"I'm definitely disappointed," said Stacie Laughton, after learning this morning that she cannot run for the Ward 4 state representative vacancy created when she previously bowed out.
"I feel like I could crawl in a hole and cry right now, but I'm not going to do that," Laughton said, during a phone interview Wednesday morning, shortly after reading a statement sent to her by Secretary of State Bill Gardner. [See two-page letter uploaded here in PDF format.]
In question was whether Laughton, who served time in 2008 for credit card fraud, was eligible to run for elected office in New Hampshire based on the terms of a suspended sentence.
"Bill Gardner said he finally got a statement from the AG's office, and that they don't feel I've completed the final discharge of my sentence," Laughton said.
Mentioned in the letter, in addition to the suspended sentence, is the fact that restitution has not yet been paid in full.
Last week, Laughton made the trip to Concord to declare her candidacy for the special election for a Ward 4 state representative. The election was necessary after Laughton, who won election in November, resigned her seat amid controversy.
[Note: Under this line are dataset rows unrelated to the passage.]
Lemma no_new_next idle kernel clock s sw s' sw' :
  schedule_next idle kernel clock s sw = Ret (s', sw') → no_new_waits s s'.
Proof.
  unfold schedule_next. destruct (proc s _) as [c| | |] eqn:Hc; try done. rewrite bind_Ret_l.
  set (s1 := if states_in c _ then _ else _).
  assert (no_new_waits s s1) as H1.
  { unfold s1. case_match; [|done]. eapply no_new_put; [done|]. intros m. by rewrite woken_not_waits. }
  destruct (pick clock s1 0 1 _) as [s2| | |] eqn:Hp; try done. rewrite bind_Ret_l.
  apply no_new_pick in Hp.
  destruct (scheduler_idle_if_needed idle kernel s2 sw) as [[[b s3] sw3]| | |] eqn:Hi; try done.
  rewrite bind_Ret_l. assert (no_new_waits s2 s3) as H3.
  { revert Hi. unfold scheduler_idle_if_needed. destruct (proc s2 _); try done. rewrite bind_Ret_l.
    case_match; [|by intros [= _ <- _]].
    destruct (upd_cpu s2 sw _) as [[s4 sw4]| | |] eqn:Hu; try done. rewrite bind_Ret_l. intros [= _ <- _].
    etrans; [|apply no_new_current]. revert Hu. unfold upd_cpu. destruct (sw_cpu sw); [by intros [= <- _]|].
    destruct (upd s2 pid _) as [s5| | |] eqn:Hup; try done. rewrite bind_Ret_l. intros [= <- _].
    by eapply no_new_upd. }
  assert (no_new_waits s s3) as H4 by (etrans; [exact H1|]; etrans; [exact Hp|exact H3]).
  destruct b; [by intros [= <- _]|].
  rewrite proc_set_last. cbn [set_last scheduler_current_process].
  destruct (proc s3 (scheduler_current_process s3)) as [p| | |] eqn:Hp3; try done. rewrite bind_Ret_l.
  intros [= <- _]. etrans; [exact H4|]. etrans; [apply (no_new_last s3 (scheduler_current_process s3))|].
  eapply no_new_put; [exact Hp3|]. by intros m.
Qed.

Section steps.
Context {M C : Type} `{TableLaws M mutex_data} `{TableLaws C condvar_data}.
Implicit Types (w : world M C).

(** * Steps of the kernel, as far as locks are concerned *)

(** The system calls on mutexes, the release of a dead process's mutex, sleeping on
    anything else, waking those who wait for messages and condition variables, the
    scheduler, and any other change to a process that does not put it to sleep on a
    mutex (starting, cloning, exiting, being killed, saving its registers). *)
Inductive action : Set := create_mutex | destroy_mutex | other.
Inductive lstep : action → world M C → world M C → Prop :=
  | step_create w e m w' :
      sc_handle_locking_create_mutex w = Ret (e, m, w') → lstep create_mutex w w'
  | step_destroy w m e w' :
      sc_handle_locking_destroy_mutex w m = Ret (e, w') → lstep destroy_mutex w w'
  | step_lock w m try e w' : sc_handle_locking_lock_mutex w m try = Ret (e, w') → lstep other w w'
  | step_unlock w m e w' : sc_handle_locking_unlock_mutex w m = Ret (e, w') → lstep other w w'
  | step_release fuel w pid w' : mutex_unlock_holder fuel w pid = Ret w' → lstep other w w'
  | step_wait w pid reason data s : reason ≠ wait_reason_mutex →
      scheduler_wait_for (w_sched w) pid reason data = Ret s → lstep other w (with_sched s w)
  | step_wake w reason data amount w' : reason = wait_reason_message ∨ reason = wait_reason_condvar →
      0 ≤ amount < 2 ^ 64 → scheduler_waitable_done w reason data amount = Ret w' → lstep other w w'
  | step_schedule idle kernel clock w sw s sw' :
      schedule_next idle kernel clock (w_sched w) sw = Ret (s, sw') → lstep other w (with_sched s w)
  | step_process w pid f s :
      (∀ p m, waits (f p) wait_reason_mutex m = true → waits p wait_reason_mutex m = true) →
      upd (w_sched w) pid f = Ret s → lstep other w (with_sched s w).

(** Executions in which [allowed] holds in front of every step. *)
Inductive lsteps (allowed : action → world M C → Prop) : world M C → world M C → Prop :=
  | lsteps_refl w : lsteps allowed w w
  | lsteps_step a w w1 w2 : lsteps allowed w w1 → allowed a w1 → lstep a w1 w2 → lsteps allowed w w2.

(** What the code does not check: that a mutex number is left, below [lim], and that the links of
    the array's pages are intact when a mutex is destroyed. A deletion that gave a page
    back may have broken them, and then the next one overwrites other memory. *)
Definition table_intact (lim : Z) (a : action) (w : world M C) : Prop :=
  match a with
  | create_mutex => next_mutex w < lim
  | destroy_mutex => tbl_linked (mutexes w)
  | other => True
  end.

Lemma woken_no_new (f : Z → process → bool) c n s s' : n ≤ MAX_PROCS → woken_by f c 0 n s s' → no_new_waits s s'.
Proof.
  intros Hnm (_ & _ & Hin & Hout) q m Hq (p & Hp & Hw).
  destruct (turn_surj c q Hq) as (j & Hj & <-). destruct (decide (0 ≤ j < 0 + n)) as [Hjn|Hjn].
  - rewrite Hin in Hp by done. destruct (proc s (turn c j)) as [p0| | |] eqn:E; try done.
    cbn in Hp. injection Hp as <-. exists p0. split; [done|]. by destruct (f j p0).
  - rewrite Hout in Hp; [by exists p|]. intros j' Hj' E.
    apply turn_inj in E; [lia|done|lia].
Qed.

Lemma lstep_inv lim a w w' : lstep a w w' → table_intact lim a w → lock_inv lim w → lock_inv lim w'.
Proof.
  destruct 1 as [w e m w' Hs|w m e w' Hs|w m try e w' Hs|w m e w' Hs|fuel w pid w' Hs|
    w pid reason data s Hr Hs|w reason data amount w' Hr Ha Hs|idle kernel clock w sw s sw' Hs|w pid f s Hf Hs];
    intros Hlk Hi; cbn [table_intact] in Hlk; pose proof Hi as [Hok Hnext Hroom Hfresh Hstate Hwaits].
  - revert Hs. unfold sc_handle_locking_create_mutex, mutex_create. assert ((next_mutex w =? 0) = false) as -> by lia.
    destruct (tbl_set_ok (mutexes w) (next_mutex w) (MutexData 0 0) Hok) as (t & -> & Hokt & Hvt & Hrt & _);
      [apply Hroom; lia|]. rewrite !bind_Ret_l. intros [= _ _ <-].
    split; cbn [mutexes next_mutex w_sched]; [done| |by auto|..].
    + rewrite wrap_small; lia.
    + intros i. rewrite wrap_small by lia. intros Hle. rewrite Hvt, decide_False by lia. apply Hfresh. lia.
    + intros i d. rewrite Hvt. case_decide; [by intros [= <-]|apply Hstate].
    + intros q i Hq Hw. destruct (Hwaits q i Hq Hw) as (d & Hd & Hd'). exists d. rewrite Hvt.
      rewrite decide_False; [done|]. intros <-. by rewrite Hfresh in Hd.
  - revert Hs. unfold sc_handle_locking_destroy_mutex, mutex_destroy. rewrite tbl_get_ok, bind_Ret_l by done.
    destruct (tbl_view (mutexes w) m) as [d|] eqn:Hd; [|by intros [= _ <-]].
    destruct (Z.eqb_spec (m_state d) 0) as [Hz|Hz]; cbn [negb]; [|by intros [= _ <-]].
    rewrite bind_Ret_l. cbn [Z.eqb negb]. rewrite Hz. cbn [Z.eqb negb].
    destruct (tbl_del_ok (mutexes w) m Hlk) as (t & -> & Hokt & Hvt & Hrt & _). rewrite !bind_Ret_l.
    intros [= _ <-]. split; cbn [with_mutexes mutexes next_mutex w_sched]; [done|done|by auto|..].
    + intros i Hle. rewrite Hvt. case_decide; [done|by apply Hfresh].
    + intros i e'. rewrite Hvt. case_decide; [done|apply Hstate].
    + intros q i Hq Hw. destruct (Hwaits q i Hq Hw) as (e' & He & Hs' & Hh). exists e'. rewrite Hvt.
      rewrite decide_False; [done|]. intros <-. congruence.
  - revert Hs. unfold sc_handle_locking_lock_mutex. rewrite tbl_get_ok, bind_Ret_l by done.
    destruct (tbl_view (mutexes w) m) as [d|] eqn:Hd; [|by intros [= _ <-]]. pose proof (Hstate _ _ Hd).
    unfold mutex_lock. rewrite tbl_get_ok, Hd, bind_Ret_l by done.
    destruct (_ && _) eqn:Hb.
    + destruct try; [by intros [= _ <-]|].
      destruct (wait_current w wait_reason_mutex m) as [w1| | |] eqn:E; try done. rewrite bind_Ret_l.
      intros [= _ <-]. apply andb_true_iff in Hb as [Hb1 Hb2].
      eapply inv_wait_mutex; [done|done| | |done]; lia.
    + unfold require. destruct (m_state d + 1 <? 2 ^ 31) eqn:Hlt; [|done]. rewrite bind_Ret_l.
      destruct (tbl_put _ _ _) as [t| | |] eqn:E; try done. rewrite !bind_Ret_l. intros [= _ <-].
      eapply inv_put; [done|done|done|cbn [m_state]; lia|]. cbn [holder].
      apply andb_false_iff in Hb as [Hb|Hb]; lia.
  - revert Hs. unfold sc_handle_locking_unlock_mutex. rewrite tbl_get_ok, bind_Ret_l by done.
    destruct (tbl_view (mutexes w) m) as [d|] eqn:Hd; [|by intros [= _ <-]].
    case_match; [by intros [= _ <-]|]. case_match; [by intros [= _ <-]|].
    destruct (mutex_unlock _ _ _) as [[b w1]| | |] eqn:E; try done. rewrite bind_Ret_l. intros [= _ <-].
    by eapply inv_unlock.
  - by eapply inv_unlock_holder.
  - by eapply inv_wait_other.
  - revert Hs. unfold scheduler_waitable_done. destruct Hr as [-> | ->].
    + destruct (wake_message data (Z.to_nat MAX_PROCS) w amount 0) as (s' & -> & Hw); [done|done|].
      intros [= <-]. apply inv_sched; [done|]. eapply woken_no_new; [|exact Hw]. done.
    + destruct (wake_condvar data (Z.to_nat MAX_PROCS) w amount 0) as (s' & -> & Hw); [done|done|done|].
      intros [= <-]. apply inv_sched; [done|]. eapply woken_no_new; [|exact Hw]. done.
  - apply inv_sched; [done|]. by eapply no_new_next.
  - apply inv_sched; [done|]. by eapply no_new_upd.
Qed.

Lemma lsteps_inv lim w w' : lsteps (table_intact lim) w w' → lock_inv lim w → lock_inv lim w'.
Proof. induction 1 as [|a w w1 w2 _ IH Ha Hs]; [done|]. intros Hi. eapply lstep_inv; [exact Hs|exact Ha|by apply IH]. Qed.

Lemma boot_inv lim (s : sched) (tm : M) (tc : C) : tbl_ok tm → (∀ i, tbl_view tm i = None) →
  (∀ i, 0 ≤ i < lim → tbl_room tm i) → 1 ≤ lim < 2 ^ 64 → (∀ q m, ¬ waits_at s q wait_reason_mutex m) →
  lock_inv lim (world_boot s tm tc).
Proof.
  intros Hok Hv Hr Hl Hs. split; cbn [world_boot init_condvar init_mutex mutexes next_mutex w_sched]; try done.
  - lia.
  - intros m d. by rewrite Hv.
  - intros q m _ Hw. by destruct (Hs q m).
Qed.
End steps.

(** The world as the scheduler's side of the message queues: a message wakes its
    receivers and always returns. *)
#[export] Program Instance world_waker_laws {M C : Type} `{Table M mutex_data} `{Table C condvar_data} :
  WakerLaws (world M C) := {| waker_ok _ := True |}.
Next Obligation.
  intros M C ? ? w mq n _. cbn [waitable_done world_waker]. unfold scheduler_waitable_done.
  destruct (wake_message mq (Z.to_nat MAX_PROCS) w n 0) as (s' & -> & _); [done|done|]. by eexists.
Qed.

(** * A concrete world: two processes and a mutex *)
Module LockDemo.
Definition W : Type := world (TPA.tpa mutex_data Bump.t) (TPA.tpa condvar_data Bump.t).
Definition tm : TPA.tpa mutex_data Bump.t := TPA.init Bump.init 16 4080.
Definition tc : TPA.tpa condvar_data Bump.t := TPA.init Bump.init 8 4080.
Definition w0 : W := world_boot SchedDemo.two tm tc.

Lemma tm_ok : tbl_ok tm.
Proof. exists []. by apply init_inv. Qed.
Lemma tm_empty i : tbl_view tm i = None.
Proof. apply (view_look _ []). by apply init_inv. Qed.
Lemma tm_room i : 0 ≤ i < 2 ^ 63 → tbl_room tm i.
Proof. intros Hi. split; [lia|]. assert (TPA.entries_per_page tm < 4096) by (vm_compute; reflexivity). lia. Qed.

Lemma two_awake q m : ¬ waits_at SchedDemo.two q wait_reason_mutex m.
Proof.
  intros (p & Hp & Hw). unfold SchedDemo.two in Hp.
  rewrite proc_put in Hp by (left; unfold MAX_PROCS; lia). case_decide; [by injection Hp as <-|].
  rewrite proc_put in Hp by (left; unfold MAX_PROCS; lia). case_decide; [by injection Hp as <-|].
  unfold proc in Hp. case_decide.
  - cbn [sched_boot init_scheduler processes] in Hp. rewrite lookup_empty in Hp. by injection Hp as <-.
  - case_match; [|done]. by injection Hp as <-.
Qed.

Definition next (w : W) : outcome W :=
  '(s, _) ← schedule_next 4096 9 (Ret 5) (w_sched w) SchedDemo.frame; Ret (with_sched s w).

(** Process 0 creates and locks mutex 1, then process 1 asks for it. *)
Definition contention : outcome W :=
  '(_, _, w) ← sc_handle_locking_create_mutex w0;
  w ← next w;
  '(_, w) ← sc_handle_locking_lock_mutex w 1 false;
  w ← next w;
  '(_, w) ← sc_handle_locking_lock_mutex w 1 false;
  Ret w.

Lemma next_step w w' : next w = Ret w' → lstep other w w'.
Proof.
  unfold next. destruct (schedule_next _ _ _ _ _) as [[s sw]| | |] eqn:E; try done.
  rewrite bind_Ret_l. intros [= <-]. by eapply step_schedule.
Qed.

Lemma contention_steps w : contention = Ret w → lsteps (table_intact (2 ^ 63)) w0 w.
Proof.
  unfold contention. destruct (sc_handle_locking_create_mutex w0) as [[[e m] w1]| | |] eqn:E1; try done.
  rewrite bind_Ret_l. destruct (next w1) as [w2| | |] eqn:E2; try done. rewrite bind_Ret_l.
  destruct (sc_handle_locking_lock_mutex w2 1 false) as [[e3 w3]| | |] eqn:E3; try done. rewrite bind_Ret_l.
  destruct (next w3) as [w4| | |] eqn:E4; try done. rewrite bind_Ret_l.
  destruct (sc_handle_locking_lock_mutex w4 1 false) as [[e5 w5]| | |] eqn:E5; try done. rewrite bind_Ret_l.
  intros [= <-]. eapply (lsteps_step _ other); [|exact I|by eapply step_lock].
  eapply (lsteps_step _ other); [|exact I|by apply next_step]. eapply (lsteps_step _ other); [|exact I|by eapply step_lock].
  eapply (lsteps_step _ other); [|exact I|by apply next_step]. by eapply (lsteps_step _ create_mutex); [apply lsteps_refl| |eapply step_create].
Qed.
Democrat Pam Brown and Republican Elizabeth Van Twuyver have also declared their candidacies for the Ward 4 vacancy. With Laughton out, there will be no need for a primary election, and the general election will now be held Feb. 19, according to City Clerk Paul Bergeron.
"That's good news for Ward 4 voters, who will get their representative in place sooner than later," Bergeron said.
Bergeron also received a call from Gardner Wednesday morning, but has yet to read the attorney general's decision. But he anticipates it will likely determine that Laughton must also step down from her elected post as ward selectman.
"If it states that she's ineligible to hold state office, then state statute applies to ward selectmen as well. By end of day, I will have had a chance to read the memo, and if necessary, talk to our legal department before responding to Stacie on that matter," Bergeron said.
Also affected by that determination would be Lisa Laughton, ex-wife of Stacie Laughton, who was also convicted of fraud and serves as a Ward 4 selectman.
Bergeron said any selectman vacancies would be filled by appointment.
Laughton said she believes her trip to Concord last week to file her candidacy for the special election forced the attorney general's office to make a decision.
"I think I pushed them a little bit, to get the statement completed. I don't think they wanted to deal with it, and maybe the decision would've been out sooner if I'd just stayed in office in the first place," Laughton said.
She said she will continue to find ways to contribute to the community and would like to run again as a ward selectman when she is eligible.
"I love that aspect of the election process and would like to serve again," Laughton said.